Mumbai: Conflicting signals from economic and corporate fundamentals are stoking concerns about the sustainability of a stocks rally that has made Indian markets the most expensive in a decade. Falling earnings estimates, a weakening rupee, rising oil prices, a widening current account deficit and global trade tensions are some of the reasons why investors are worried that the markets may have run ahead of fundamentals.
The 50-stock Nifty index now trades at a 12-month forward price-to-earnings (P-E) ratio of 18.65 times, compared with 11.74 times on 15 September 2008, a day after Lehman Brothers filed for the world’s largest corporate bankruptcy, triggering a global stocks rout, according to Bloomberg data.
For fiscal 2019, the earnings estimate for Nifty firms has been cut by 5.2% since April, while for fiscal 2020, it is down 5.5%. Contrast this with Nifty’s current P-E ratio, which is 12.9% and 24.7% higher than the three-year average and 10-year average, respectively.

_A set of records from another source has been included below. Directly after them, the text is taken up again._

(* ===== verification/EvtchnSpec.v ===== *)
(** What the event-channel hypercall promises: its answer and its effect on
    the bindings, command by command; and the channels of the hypervisor under
    the calls of guests: nobody closes them, moves them or connects them to
    another domain. *)
From S2P Require Import Prelude CMonad Evtchn EvtchnInv EvtchnPorts EvtchnLists EvtchnClose EvtchnBind EvtchnOps EvtchnDom.

(** * The domains stay *)

Definition same_doms (s s' : estate) : Prop := forall d, is_Some (es_doms s' !! d) <-> is_Some (es_doms s !! d).

#[export] Instance same_doms_preorder : PreOrder same_doms.
Proof. split; [by intros s d|]. intros s1 s2 s3 H1 H2 d. by rewrite (H2 d). Qed.

Definition keeps {A} (m : M estate A) : Prop := forall s r s', m s = Ret r s' -> same_doms s s'.

Section Keeps.
Context (env : EvtEnv).

Lemma keeps_ret {A} (a : A) : keeps (mret a).
Proof using. by intros s r s' [= <- <-]. Qed.

Lemma keeps_raise {A} f : keeps (raise (A := A) f).
Proof using. by intros s r s'. Qed.

Lemma keeps_nofuel {A} : keeps (nofuel (A := A)).
Proof using. by intros s r s'. Qed.

Lemma keeps_get : keeps get.
Proof using. by intros s r s' [= <- <-]. Qed.

Lemma keeps_bind {A B} (m : M estate A) (k : A -> M estate B) : keeps m -> (forall a, keeps (k a)) -> keeps (mbind k m).
Proof using.
  intros Hm Hk s r s' H. destruct (bind_ret _ _ _ _ _ H) as (a & s1 & H1 & H2). transitivity s1; [by eapply Hm|by eapply Hk].
Qed.

Lemma keeps_dom_write d f : keeps (dom_write d f).
Proof using. intros s r s' [= <- <-] d'. cbn. by rewrite lookup_alter_is_Some. Qed.
(* ===== verification/VsprintfSpec.v ===== *)
(** What the formatted output of xen/common/vsprintf.c prints: a calculus for
    computations that print, the grammar of formats with the text each piece
    stands for, and the proof that the code prints that text. *)
From S2P Require Import Prelude CMonad Vsprintf.

(** * Characters in a memory *)

(** The memory [m] with [l] at the address [a]. *)
Definition stored (a : Z) (l : list Z) (m : Z -> Z) (x : Z) : Z :=
  if (a <=? x) && (x <? a + Z.of_nat (length l)) then nth (Z.to_nat (x - a)) l 0 else m x.

Lemma stored_in a l m x : a <= x < a + Z.of_nat (length l) -> stored a l m x = nth (Z.to_nat (x - a)) l 0.
Proof. intros. unfold stored. destruct (Z.leb_spec a x), (Z.ltb_spec x (a + Z.of_nat (length l))); cbn [andb]; lia || done. Qed.

Lemma stored_out a l m x : x < a \/ a + Z.of_nat (length l) <= x -> stored a l m x = m x.
Proof. intros. unfold stored. destruct (Z.leb_spec a x), (Z.ltb_spec x (a + Z.of_nat (length l))); cbn [andb]; lia || done. Qed.

Lemma stored_app a l1 l2 m x : stored a (l1 ++ l2) m x = stored (a + Z.of_nat (length l1)) l2 (stored a l1 m) x.
Proof.
  pose proof (length_app l1 l2).
  destruct (decide (a <= x < a + Z.of_nat (length l1))).
  - rewrite stored_in, (stored_out (a + _)), stored_in by lia. by rewrite app_nth1 by lia.
  - destruct (decide (a + Z.of_nat (length l1) <= x < a + Z.of_nat (length (l1 ++ l2)))).
    + rewrite !stored_in by lia. rewrite app_nth2 by lia. f_equal. lia.
    + rewrite !stored_out; lia || done.
Qed.

Lemma stored_ext a l m m' x : (forall y, m y = m' y) -> stored a l m x = stored a l m' x.
Proof. intros Hm. unfold stored. by rewrite Hm. Qed.

(** The characters of [l] that lie up to the last cell [fin]. *)
Definition upto (fin a : Z) (l : list Z) : list Z := take (Z.to_nat (fin + 1 - a)) l.

Lemma upto_app fin a l1 l2 m x :
  stored (a + Z.of_nat (length l1)) (upto fin (a + Z.of_nat (length l1)) l2) (stored a (upto fin a l1) m) x =
  stored a (upto fin a (l1 ++ l2)) m x.
Proof.
  unfold upto. rewrite take_app. destruct (decide (Z.of_nat (length l1) <= fin + 1 - a)) as [H|H].
  - rewrite (take_ge l1) by lia. rewrite stored_app.
    by replace (Z.to_nat (fin + 1 - (a + Z.of_nat (length l1)))) with (Z.to_nat (fin + 1 - a) - length l1)%nat by lia.
  - replace (Z.to_nat (fin + 1 - (a + Z.of_nat (length l1)))) with O by lia.
    replace (Z.to_nat (fin + 1 - a) - length l1)%nat with O by lia. rewrite !take_0, app_nil_r.
    rewrite (stored_out _ []) by (cbn; lia). done.
Qed.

The Nifty is up around 11% so far this year, riding on a massive rush of liquidity from local investors. Domestic mutual funds and insurers have pumped in ₹ 69,653.3 crore into Indian stocks since the beginning of 2018, while foreign investors have sold shares worth $342.57 million during the period.
Though the markets have touched record highs multiple times this year, only a few stocks are driving the rally. Only seven of the 50 Nifty stocks have gained more than 30% year to date. The BSE Midcap index has lost nearly 14.7% in 2018 so far.
The Indian market is still the most expensive among peers and an earnings recovery critical at this juncture may get derailed due to high crude prices and a weak local currency.
Meanwhile, global central banks are reducing their balance sheets, which could reverse foreign inflows.
According to Edelweiss Securities Ltd, Nifty earnings per share was downgraded by another 2-3% post Q1FY19 earnings, but the bulk of downgrades has come from the “very high growth" category classification, while “high growth projections" and “moderate growth projections" have been broadly maintained and remained stable.
“While Nifty EPS estimates have been cut, markets have rallied, leading to a big re-rating. The result of this re-rating is that Nifty one-year forward EPS is highest since the Lehman crisis and is now more than one standard deviation above its long-term average," it said in a report in August.
The brokerage firm added that within Nifty, while very high growth sectors have underperformed in FY19 to date, in Q2FY19 so far, they have actually outperformed and that, too, despite sharp earnings cuts for them because of which it has become more expensive.
Kotak Institutional Equities also agrees that valuations are heady and macros weak, with rising external risks.
“We find the valuations of the Indian market to be rich and note the significant disconnect between high equity market valuations and weak macroeconomic outlook, as can be seen in the divergence between bond and equity yields," it said in a report on 14 August.
According to Kotak, markets have been driven by rich valuations of certain stocks in the private financials, consumer staples and discretionary sectors, apart from Reliance Industries Ltd and IT stocks. Kotak expects a further re-rating of certain banks, gas and metal companies on positive sector- and company-specific developments, leading to some convergence between the valuations of the expensive “growth" stocks and inexpensive “value" stocks. “Further deterioration in the macro could delay the ‘convergence’ but also pose risks to rich valuations of ‘growth’ stocks. The market has so far ignored India’s weak macro and rewarded the IT sector with a massive re-rating given currency-led higher earnings," it added.
Other brokerages broadly agree. Nomura said in a 21 August report that the strong run-up in certain stocks this year has led to stretched valuations that imply expectations of very high growth, leaving little scope for a slip.